Un confrère a noté, dans une boutade expressive, que
le régime fonctionne au vieux Windows 95 alors qu'une bonne partie de la
jeunesse est sur une autre dimension, en web 2.0. La mesure judiciaire prise à
l'encontre du jeune auteur de la vidéo lui suscite, sans surprise, une grande
vague de solidarité sur le Net. Des journalistes, qui n'apprécient pas
particulièrement l'actuel secrétaire général du FLN, Amar Saadani, observent
qu'il a causé - alors que ce n'était pas son but - des dommages collatéraux
majeurs en cassant certains grands tabous du régime. Du coup, plus besoin de
circonlocutions pour parler de ce qui fait le pouvoir, ni de ceux qui le font.

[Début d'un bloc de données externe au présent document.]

Definition sameGate (x y : PlanGate) : bool :=
  (x.(PlanGate_ID) == y.(PlanGate_ID)) && (x.(PlanGate_Title) == y.(PlanGate_Title))
  && sameStrings x.(PlanGate_AcceptanceCriteria) y.(PlanGate_AcceptanceCriteria)
  && sameStrings x.(PlanGate_VerifierIDs) y.(PlanGate_VerifierIDs).

Fixpoint sameGates (xs ys : list PlanGate) : bool :=
  match xs, ys with
  | [], [] => true
  | x :: xs, y :: ys => sameGate x y && sameGates xs ys
  | _, _ => false
  end.

(** * The cycle check *)

(** The map [state] of [hasCycle]: 1 for a task on the stack, 2 for a finished
    one, 0 (a missing key) otherwise. *)
Definition stateOf (state : gmap string Z) (task : string) : Z := default 0%Z (state !! task).

(** A loop that returns true as soon as [visit] does. *)
Fixpoint visitAny (visit : gmap string Z → string → result (gmap string Z * bool))
    (state : gmap string Z) (tasks : list string) : result (gmap string Z * bool) :=
  match tasks with
  | [] => Ok (state, false)
  | task :: tasks =>
      '(state, cyclic) ← visit state task;
      if (cyclic : bool) then Ok (state, true) else visitAny visit state tasks
  end.

(** The closure [visit]; fuel bounds the depth of the call stack, and running out
    of it is a stack overflow. *)
Fixpoint visitTask (fuel : nat) (adjacency : gmap string (list string)) (state : gmap string Z)
    (task : string) : result (gmap string Z * bool) :=
  match fuel with
  | O => Panic
  | S fuel =>
      if (stateOf state task =? 1)%Z then Ok (state, true) else
      if (stateOf state task =? 2)%Z then Ok (state, false) else
      let state := <[task := 1%Z]> state in
      '(state, cyclic) ← visitAny (visitTask fuel adjacency) state (default [] (adjacency !! task));
      if (cyclic : bool) then Ok (state, true) else Ok (<[task := 2%Z]> state, false)
  end.

Definition hasCycle (order : list string) (adjacency : gmap string (list string)) : result bool :=
  '(_, cyclic) ← visitAny (visitTask (S (length order)) adjacency) ∅ order; Ok cyclic.
Record CommandRecord : Type := mkCommandRecord {
  CommandRecord_Display : string; CommandRecord_ExitCode : Z; CommandRecord_DurationMS : Z;
  CommandRecord_OutputArtifactID : string;
}.
#[export] Instance CommandRecord_eta : Eta CommandRecord := λ r, mkCommandRecord
  (r.(CommandRecord_Display)) (r.(CommandRecord_ExitCode)) (r.(CommandRecord_DurationMS))
  (r.(CommandRecord_OutputArtifactID)).
Definition CommandRecord_zero : CommandRecord := mkCommandRecord "" 0%Z 0%Z "".

Record TestRecord : Type := mkTestRecord {
  TestRecord_Name : string; TestRecord_Command : string; TestRecord_Passed : bool;
  TestRecord_ExitCode : Z; TestRecord_Required : bool;
}.
#[export] Instance TestRecord_eta : Eta TestRecord := λ r, mkTestRecord (r.(TestRecord_Name))
  (r.(TestRecord_Command)) (r.(TestRecord_Passed)) (r.(TestRecord_ExitCode))
  (r.(TestRecord_Required)).
Definition TestRecord_zero : TestRecord := mkTestRecord "" "" false 0%Z false.

Record ArtifactRef : Type := mkArtifactRef {
  ArtifactRef_ID : string; ArtifactRef_Type : string; ArtifactRef_DisplayName : string;
  ArtifactRef_Bytes : Z; ArtifactRef_SHA256 : string;
}.
#[export] Instance ArtifactRef_eta : Eta ArtifactRef := λ r, mkArtifactRef (r.(ArtifactRef_ID))
  (r.(ArtifactRef_Type)) (r.(ArtifactRef_DisplayName)) (r.(ArtifactRef_Bytes))
  (r.(ArtifactRef_SHA256)).
Definition ArtifactRef_zero : ArtifactRef := mkArtifactRef "" "" "" 0%Z "".

Record PatchRecord : Type := mkPatchRecord {
  PatchRecord_ArtifactID : string; PatchRecord_BaseRevision : string;
  PatchRecord_SHA256 : string; PatchRecord_Bytes : Z; PatchRecord_ChangedPaths : list string;
}.
#[export] Instance PatchRecord_eta : Eta PatchRecord := λ r, mkPatchRecord
  (r.(PatchRecord_ArtifactID)) (r.(PatchRecord_BaseRevision)) (r.(PatchRecord_SHA256))
  (r.(PatchRecord_Bytes)) (r.(PatchRecord_ChangedPaths)).
Definition PatchRecord_zero : PatchRecord := mkPatchRecord "" "" "" 0%Z [].
(** The cycle check of internal/agoboardprotocol/protocol.go decides acyclicity:
    a depth-first search with a visiting and a visited mark succeeds exactly on
    the dependency graphs without a cycle, whatever order the tasks are tried
    in and without exhausting its stack. *)

(** [task] depends on [prerequisite]. *)
Definition edge (deps : list Dependency) (task prerequisite : string) : Prop :=
  ∃ d, d ∈ deps ∧ d.(Dependency_TaskID) = task ∧ d.(Dependency_DependsOn) = prerequisite.

(** No task depends on itself through any number of edges. *)
Definition acyclic (deps : list Dependency) : Prop := ∀ task, ¬ tc (edge deps) task task.

(** Every edge leaves and enters a task of the list. *)
Definition closed (order : list string) (deps : list Dependency) : Prop :=
  ∀ task prerequisite, edge deps task prerequisite → task ∈ order ∧ prerequisite ∈ order.

(** * The adjacency lists hold the edges *)

Lemma adjacency_lookup deps (m : gmap string (list string)) t d :
  d ∈ default [] (foldl (λ adjacent d,
      <[d.(Dependency_TaskID) :=
          default [] (adjacent !! d.(Dependency_TaskID)) ++ [d.(Dependency_DependsOn)]]> adjacent)
    m deps !! t) ↔ d ∈ default [] (m !! t) ∨ edge deps t d.
Proof.
  revert m. induction deps as [|e deps IH]; intros m; cbn [foldl].
  - split; [by left|]. intros [?|(e & He & _)]; [done|]. by apply not_elem_of_nil in He.
  - rewrite IH. clear IH. unfold edge. rewrite lookup_insert.
    case_decide as Ht; cbn.
    + subst t. rewrite elem_of_app, list_elem_of_singleton. split.
      * intros [[?| ->]|(x & ? & ? & ?)]; [by left| |]; right.
        -- exists e. by split; [left|].
        -- exists x. by split; [right|].
      * intros [?|(x & [->|Hx]%elem_of_cons & Ht & <-)]; [by do 2 left| by left; right|].
        right. by exists x.
    + split.
      * intros [?|(x & ? & ? & ?)]; [by left|]. right. exists x. by split; [right|].
      * intros [?|(x & [->|Hx]%elem_of_cons & ? & <-)]; [by left|done|]. right. by exists x.
Qed.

Le dommage Saadani a mis publiquement une polémique politique de crise dans les
six mètres du régime. Rien n'empêche plus que le débat, libre, se déroule
également dans ces six mètres. Des journaux s'y installent dans ces six mètres,
des personnalités politiques également.
On peut même constater - et cela mérite d'être relevé
- que des anciens militaires n'hésitent pas à intervenir dans les médias et pas
seulement, comme ce fut le cas du général Hocine Benhadid, sur le terrain
politique. Même l'attentat terroriste de Tizi Ouzou a fait l'objet d'un
décryptage critique sur les aspects opérationnels. La tentation de recréer le
vide politique et d'interdire les débats est bien présente. Elle est très
risquée. Le régime n'est pas en meilleure posture après le 17 avril même si
Benyounès et Hanoune semblent le croire. Pour reprendre la formule de Hocine
Aït Ahmed, le «mouvement dans le statuquo» a eu déjà lieu et les Algériens
attendent plus. Toute tentative d'effacer ce mouvement sera coûteuse. Voire
dramatique.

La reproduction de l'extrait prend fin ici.